Chalcogenide materials are receiving increasing interest for their many applications as active materials in emerging memories, such as phase-change memories, programmable metallization cells, and cross-point devices. The great advantage of these materials is the capability to appear in two different phases, the amorphous and the crystalline phases, with rather different electrical properties. The aim of this work is to provide a physically based model for conduction in the amorphous chalcogenide material, able to predict the current-voltage (I−V) characteristics as a function of phase state, temperature, and cell geometry. First, the trap-limited transport at relatively low currents (subthreshold regime) is studied, leading to a comprehensive model for subthreshold conduction accounting for (a) the shape of the I−V characteristics, (b) the measured temperature dependence, (c) the dependence of subthreshold slope on the thickness of the amorphous phase, and (d) the voltage dependence of the activation energy. The threshold switching mechanism is then explained by the nonequilibrium population in high-mobility shallow traps at high electric field and by the nonuniform field distribution along the amorphous layer thickness.
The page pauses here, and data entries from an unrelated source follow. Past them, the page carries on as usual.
Lemma bump_bump a b s : bump a (bump b s) = bump (b + a) s.
Proof. unfold bump. cbn. f_equal. lia. Qed.

Lemma bump_0 n s : n = 0 → bump n s = s.
Proof. intros ->. destruct s. unfold bump. cbn. f_equal. lia. Qed.

Lemma bind_free {B} (k : unit → M Apfs B) s : (FreePool ≫= k) s = k tt (bump (-1) s).
Proof. done. Qed.

Lemma bind_info {B} i (k : unit → M Apfs B) s : (set_info i ≫= k) s = k tt {| a_live := a_live s; a_info := i; a_started := a_started s |}.
Proof. done. Qed.

Lemma orelse_inr {A B} (m : M Apfs (EFI_STATUS + A)) (k : A → M Apfs (EFI_STATUS + B)) s x s' : m s = Some (inr x, s') → orelse m k s = k x s'.
Proof. intros E. unfold orelse. by rewrite (bind_eq _ _ _ _ _ E). Qed.

Lemma bind_defined {A B} (x : option A) (y : A) (k : A → M Apfs B) s : x = Some y → (defined x ≫= k) s = k y s.
Proof. by intros ->. Qed.

(** A buffer that is empty is not allocated. *)
Definition buffer_of (l : list Z) : option (list Z) := match l with [] => None | _ => Some l end.
Definition buffers (l : list Z) : Z := match l with [] => 0 | _ => 1 end.

Lemma buffer_of_some l : l ≠ [] → buffer_of l = Some l ∧ buffers l = 1.
Proof. by destruct l. Qed.

Section Container.
Context {D : Type} `{DiskIoLaws D} `{!DiskIo2 D} `{!DiskIo2Laws D} (d : D) (io2 : bool) (ans : Answers) (id base : Z).
Abbreviation disk := (bytes d).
A single analytical model is then shown which is able to account for subthreshold conduction, threshold switching, negative differential resistance region, and ON regime. The model can be applied for fast yet physically based computation of the current in chalcogenide-based devices (e.g., phase change memory cells and arrays) as a function of applied voltage, temperature, and programmed state.

Ielmini, D., & Zhang, Y. (2007). Analytical model for subthreshold conduction and threshold switching in chalcogenide-based memory devices. Journal of Applied Physics, 102(5).